Le jeu de petits chevaux donne naissance à une sorte d’écriture seconde, qui est celle des fabulations nées du maniement de ses pièces, dans une incessante reprise – qui n’est pas non plus sans faire songer par sa répétitivité, mais sous une forme infiniment plus élaborée, au célèbre jeu de « Fort-Da », évoqué par Freud en 1920 dans Au-delà du principe de plaisir. Cependant, là où le jeu du petit Ernst à peine âgé d’un an et demie apparaissait comme une conjuration de l’absence maternelle, l’usage du jeu de petits chevaux par Suzanne lui permet de construire une autonomie détachée de toute autre généalogie que celle de la création silencieuse, avant que soit rendu possible l’élan final qui lui permettra de s’arracher à sa clôture. Le jeu de petits chevaux devient l’instrument d’une appropriation très subtile et hautement poétique, par un aller-retour entre objectivation et affirmation subjective : « Chaque jour elle sort le jeu des petits chevaux de bois avec lequel son jeune oncle avait l’habitude de jouer. Le tour du circuit cartonné, jalonné de têtes chevalines (…) est déjà bien écorné. Elle se concentre alors sur une minuscule parcelle de table, toujours la même, et commence à l’habiter. Elle y emménage, s’y installe entre crayons et bouts de craie conservés de l’école, et dépose çà et là toutes ses affaires, ses « paquets ». Il n’est pas certain que les fantasmes qu’ils contiennent y trouvent les issues désirées. (…) Le jeu de la boîte en carton se transforme en abri. Puis viennent à la rescousse des bouts d’allumettes usagées et quelques autres menus objets qui, pour l’occasion, ont des fonctions décisives. Elle les utilise comme des démarcations, sortes de barrage qui freinent le cours de ses élans imaginaires. Elle trace, une fois encore, l’étendue du terrain occupé, le recompose, et l’adapte aux différentes versions de ses histoires. (…) Les huit petits chevaux de bois sont ainsi reconvertis en acteurs et les répliques s’enchaînent. Ils deviennent les habitants, les monstres, les dieux de la scène, chacun d’eux affrontant vaillamment le décor, reprenant les mêmes intrigues, pour les répéter une fois encore. (…) Elle leur fait dire ce qu’elle n’aurait jamais su dire à personne. »
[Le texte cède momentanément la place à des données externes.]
(** * SurveyBot: the task-plan status updater [update_tasks.py]

    The script reads a task plan, rewrites with a regular expression the
    status of TASK-001 .. TASK-030 from pending to completed, writes the
    plan back and prints a count.  This development embeds the script
    together with the fragment of Python's [re] module it calls, and
    proves what the script does to a document. *)

From Stdlib Require Import Ascii String List Arith Lia Bool.
Import ListNotations.

(** ** Text

    A Python [str] is modelled as a list of characters.  Every literal of
    the script is ASCII and [.] runs under DOTALL, so the width of a
    character plays no role. *)

Definition text := list ascii.

Definition lit (s : string) : text := list_ascii_of_string s.

Definition dq : ascii := "034"%char.
Definition nl : ascii := "010"%char.
Definition bs : ascii := "\"%char.

Definition ascii_eqb (a b : ascii) : bool := Ascii.eqb a b.

(** [strip_prefix p s] is [Some r] exactly when [s = p ++ r]. *)
Fixpoint strip_prefix (p s : text) : option text :=
  match p with
  | [] => Some s
  | c :: p' =>
      match s with
      | [] => None
      | d :: s' => if ascii_eqb c d then strip_prefix p' s' else None
      end
  end.

(** [partition p s] splits [s] around the first occurrence of [p], like
    [str.partition]: [Some (a, b)] with [s = a ++ p ++ b]. *)
Fixpoint partition (p s : text) : option (text * text) :=
  match strip_prefix p s with
  | Some r => Some ([], r)
  | None =>
      match s with
      | [] => None
      | c :: s' =>
          match partition p s' with
          | Some (a, b) => Some (c :: a, b)
          | None => None
          end
      end
  end.

(** Number of positions of [s] at which [p] starts. *)
Fixpoint count_sub (p s : text) : nat :=
  match s with
  | [] => 0
  | _ :: s' =>
      (match strip_prefix p s with Some _ => 1 | None => 0 end) + count_sub p s'
  end.

(** ** Formatting: [f"{n:03d}"] *)

Definition digit_char (d : nat) : ascii := ascii_of_nat (48 + d).

Fixpoint digits_of (fuel n : nat) (acc : text) : text :=
  match fuel with
  | 0 => acc
  | S f =>
      let acc' := digit_char (n mod 10) :: acc in
      if n / 10 =? 0 then acc' else digits_of f (n / 10) acc'
  end.

Definition str_of_nat (n : nat) : text := digits_of (S n) n [].

Definition zfill (width : nat) (s : text) : text :=
  repeat "0"%char (width - length s) ++ s.

Definition format_03d (n : nat) : text := zfill 3 (str_of_nat n).

(** ** The fragment of [re] used by the script *)

Inductive regex : Type :=
| Eps : regex
| Chr : ascii -> regex
| Dot : regex
| Cat : regex -> regex -> regex
| Grp : nat -> regex -> regex
| LazyStar : regex -> regex.

Definition is_meta (c : ascii) : bool :=
  existsb (ascii_eqb c) (lit "\^$*+?{}[]|()").

(** Parser for the fragment: literal characters, [.], capturing groups
    numbered by their opening parenthesis, and the postfix [*?].  Any other
    metacharacter is outside the fragment and rejected. *)
Fixpoint parse_seq (fuel : nat) (s : text) (next : nat)
  : option (regex * text * nat) :=
  match fuel with
  | 0 => None
  | S f =>
      match s with
      | [] => Some (Eps, [], next)
      | c :: s1 =>
          if ascii_eqb c ")"%char then Some (Eps, s, next)
          else
            let atom :=
              if ascii_eqb c "("%char then
                match parse_seq f s1 (S next) with
                | Some (r, d :: s2, next') =>
                    if ascii_eqb d ")"%char then Some (Grp next r, s2, next')
                    else None
                | _ => None
                end
              else if ascii_eqb c "."%char then Some (Dot, s1, next)
              else if is_meta c then None
              else Some (Chr c, s1, next) in
            match atom with
            | None => None
            | Some (a, s2, next2) =>
                let '(a', s3) :=
                  match s2 with
                  | x :: y :: s3 =>
                      if ascii_eqb x "*"%char && ascii_eqb y "?"%char
                      then (LazyStar a, s3) else (a, s2)
                  | _ => (a, s2)
                  end in
                match parse_seq f s3 next2 with
                | Some (r, s4, next4) => Some (Cat a' r, s4, next4)
                | None => None
                end
            end
      end
  end.

(** A compiled pattern: the syntax tree and the number of groups. *)
Definition re_compile (p : text) : option (regex * nat) :=
  match parse_seq (S (length p)) p 1 with
  | Some (r, [], next) => Some (r, next - 1)
  | _ => None
  end.

Definition groups := nat -> option text.

Definition no_groups : groups := fun _ => None.

Definition set_group (i : nat) (v : text) (g : groups) : groups :=
  fun j => if j =? i then Some v else g j.

(** Backtracking matcher in continuation-passing style.  [rmatch] tries the
    alternatives in the order of Python's engine, so the first success is
    the match Python reports; [LazyStar] tries the continuation before it
    takes one more iteration.  [dotall] is the flag [re.DOTALL]. *)
Section Matcher.
Variable A : Type.
Variable dotall : bool.

Fixpoint rmatch (r : regex) (s : text) (g : groups)
         (k : text -> groups -> option A) {struct r} : option A :=
  match r with
  | Eps => k s g
  | Chr c =>
      match s with
      | d :: s' => if ascii_eqb c d then k s' g else None
      | [] => None
      end
  | Dot =>
      match s with
      | d :: s' => if dotall || negb (ascii_eqb d nl) then k s' g else None
      | [] => None
      end
  | Cat r1 r2 => rmatch r1 s g (fun s' g' => rmatch r2 s' g' k)
  | Grp i r1 =>
      rmatch r1 s g
        (fun s' g' => k s' (set_group i (firstn (length s - length s') s) g'))
  | LazyStar r1 =>
      (fix star (fuel : nat) (s : text) (g : groups) {struct fuel} : option A :=
         match k s g with
         | Some x => Some x
         | None =>
             match fuel with
             | 0 => None
             | S f =>
                 rmatch r1 s g
                   (fun s' g' =>
                      if length s' <? length s then star f s' g' else None)
             end
         end) (length s) s g
  end.
End Matcher.

Arguments rmatch {A} dotall r s g k.

(** [re_match r s]: a match anchored at the start of [s], as the text left
    after the match and the groups. *)
Definition re_match (dotall : bool) (r : regex) (s : text)
  : option (text * groups) :=
  rmatch dotall r s no_groups (fun s' g => Some (s', g)).

(** The replacement template: [\d] is a group reference, [\n] a newline,
    [\\] a backslash.  Other escapes are outside the fragment. *)
Inductive titem : Type :=
| TChr : ascii -> titem
| TRef : nat -> titem.

Definition digit_val (c : ascii) : option nat :=
  let n := nat_of_ascii c in
  if (48 <=? n) && (n <=? 57) then Some (n - 48) else None.

Fixpoint parse_template (ngroups : nat) (t : text) : option (list titem) :=
  match t with
  | [] => Some []
  | c :: t1 =>
      if ascii_eqb c bs then
        match t1 with
        | [] => None
        | e :: t2 =>
            match digit_val e with
            | Some i =>
                if (1 <=? i) && (i <=? ngroups)
                   && negb (match t2 with
                            | x :: _ => match digit_val x with Some _ => true | None => false end
                            | [] => false
                            end)
                then option_map (cons (TRef i)) (parse_template ngroups t2)
                else None
            | None =>
                if ascii_eqb e "n"%char
                then option_map (cons (TChr nl)) (parse_template ngroups t2)
                else if ascii_eqb e bs
                then option_map (cons (TChr bs)) (parse_template ngroups t2)
                else None
            end
        end
      else option_map (cons (TChr c)) (parse_template ngroups t1)
  end.

(** A group that took no part in the match expands to the empty string. *)
Fixpoint expand (t : list titem) (g : groups) : text :=
  match t with
  | [] => []
  | TChr c :: t' => c :: expand t' g
  | TRef i :: t' =>
      (match g i with Some v => v | None => [] end) ++ expand t' g
  end.

(** [re.sub] with [count = 0]: every non-overlapping match, scanning from
    the left, is replaced by the expanded template; the scan resumes where
    the match ended, or one character further after an empty match. *)
Fixpoint sub_loop (fuel : nat) (dotall : bool) (r : regex) (t : list titem)
         (s : text) : text :=
  match fuel with
  | 0 => s
  | S f =>
      match re_match dotall r s with
      | Some (rest, g) =>
          if length rest <? length s
          then expand t g ++ sub_loop f dotall r t rest
          else expand t g ++
               match s with
               | [] => []
               | c :: s' => c :: sub_loop f dotall r t s'
               end
      | None =>
          match s with
          | [] => []
          | c :: s' => c :: sub_loop f dotall r t s'
          end
      end
  end.

(** ** Exceptions and results *)

Inductive exn : Type :=
| FileNotFoundError
| PermissionError
| ReError.

Definition result (A : Type) : Type := (exn + A)%type.

Definition re_sub (pattern repl content : text) (dotall : bool) : result text :=
  match re_compile pattern with
  | None => inl ReError
  | Some (r, ngroups) =>
      match parse_template ngroups repl with
      | None => inl ReError
      | Some t => inr (sub_loop (S (length content)) dotall r t content)
      end
  end.

(** ** The script *)

Definition completed_tasks : list nat := seq 1 30.

Definition task_id (task_num : nat) : text :=
  lit "TASK-" ++ format_03d task_num.

Definition pattern (task_num : nat) : text :=
  lit "(- task_id: " ++ [dq] ++ task_id task_num ++ [dq]
    ++ lit ".*?)status: " ++ [dq] ++ lit "pending" ++ [dq].

Definition replacement : text :=
  lit "\1status: " ++ [dq] ++ lit "completed" ++ [dq]
    ++ lit "\n      completed_date: " ++ [dq] ++ lit "2025-11-05" ++ [dq].

(** One pass of the loop body, and the whole loop over the in-memory text. *)
Definition loop_body (task_num : nat) (content : text) : result text :=
  let pattern := pattern task_num in
  let replacement := replacement in
  re_sub pattern replacement content true.
(** The characters ['/'], ['.'] and ['_']. *)
Definition slash : Ascii.ascii := Ascii.ascii_of_nat 47.
Definition dot : Ascii.ascii := Ascii.ascii_of_nat 46.

(** The characters of a string, in order. *)
Definition chars (s : string) : list Ascii.ascii :=
  String.list_ascii_of_string s.


(** Line 101: [input_path.split("/")[-1].replace(".csv", "")]. *)
Definition file_name (input_path : string) : string :=
  replace ".csv" "" (List.last (split_on slash input_path) EmptyString).

(** The ids of a set in alphabetical order, one way for a run to list
    them. *)
Definition alphabetical (ids : gset string) : list string :=
  merge_sort (λ a b, String.leb a b) (elements ids).

(** ** A second instance of the collaborators

    As [sample_externals], but with a DBSCAN whose radius reaches no
    neighbour: with [min_samples] at most 1 every point is a cluster of
    its own, labelled by its position, and otherwise every point is
    noise. *)
Program Definition isolating_externals : Externals := {|
  RandomState := Z;
  seed_rng := λ seed, seed;
  randint := λ rng n, ((Z.to_nat rng `mod` n)%nat, rng + 1);
  random_sample := λ rng, ((inject_Z (rng `mod` 10) / 10)%Q, rng + 1);
  log_floor := λ n, (Nat.log2 n * 7 / 10)%nat;
  dbscan_fit := λ _ min_samples X,
    if (min_samples <=? 1)%nat then Ok (Z.of_nat <$> seq 0 (length X))
    else Ok ((λ _, -1) <$> X);
  radians := λ q, (q * 3.14159265 / 180)%Q;
  great_circle_m := sq_euclidean;
  KM_PER_RADIAN := 6371.0088%Q;
  build_matrix_distances := λ trajs,
    (λ i, (λ j, if (i =? j)%nat then 0%Q else 1%Q) <$> seq 0 (length trajs))
      <$> seq 0 (length trajs);
  permutation := λ i s,
    ((Z.of_nat i + 1) * string_code s + Z.of_nat i) `mod` 4294967291;
  empty_hash := 4294967295;
  band_split := λ _ num_perm, ((num_perm / 4)%nat, 4%nat);
|}.
Next Obligation.
  intros radius min_samples X labels. simpl.
  destruct (min_samples <=? 1)%nat; intros [= <-];
    by rewrite length_fmap, ?length_seq.
Qed.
N’est-ce pas ainsi que se constitue la substance immatérielle de toute poétique ? Qui n’a été d’une certaine façon Suzanne, entre vision, corporéité projetée dans des talismans afin de mieux aimanter les secrets les plus précieux et les plus douloureux de l’âme, et naissance de la parole dans le grand silence vivant de l’imaginaire ? Jamais nous n’avons été plus proche du mystère de l’écriture de Christine Durif-Bruckert, en territoire de pure magie, qu’en ces pages de conjuration passionnée au cœur battant de l’immobile.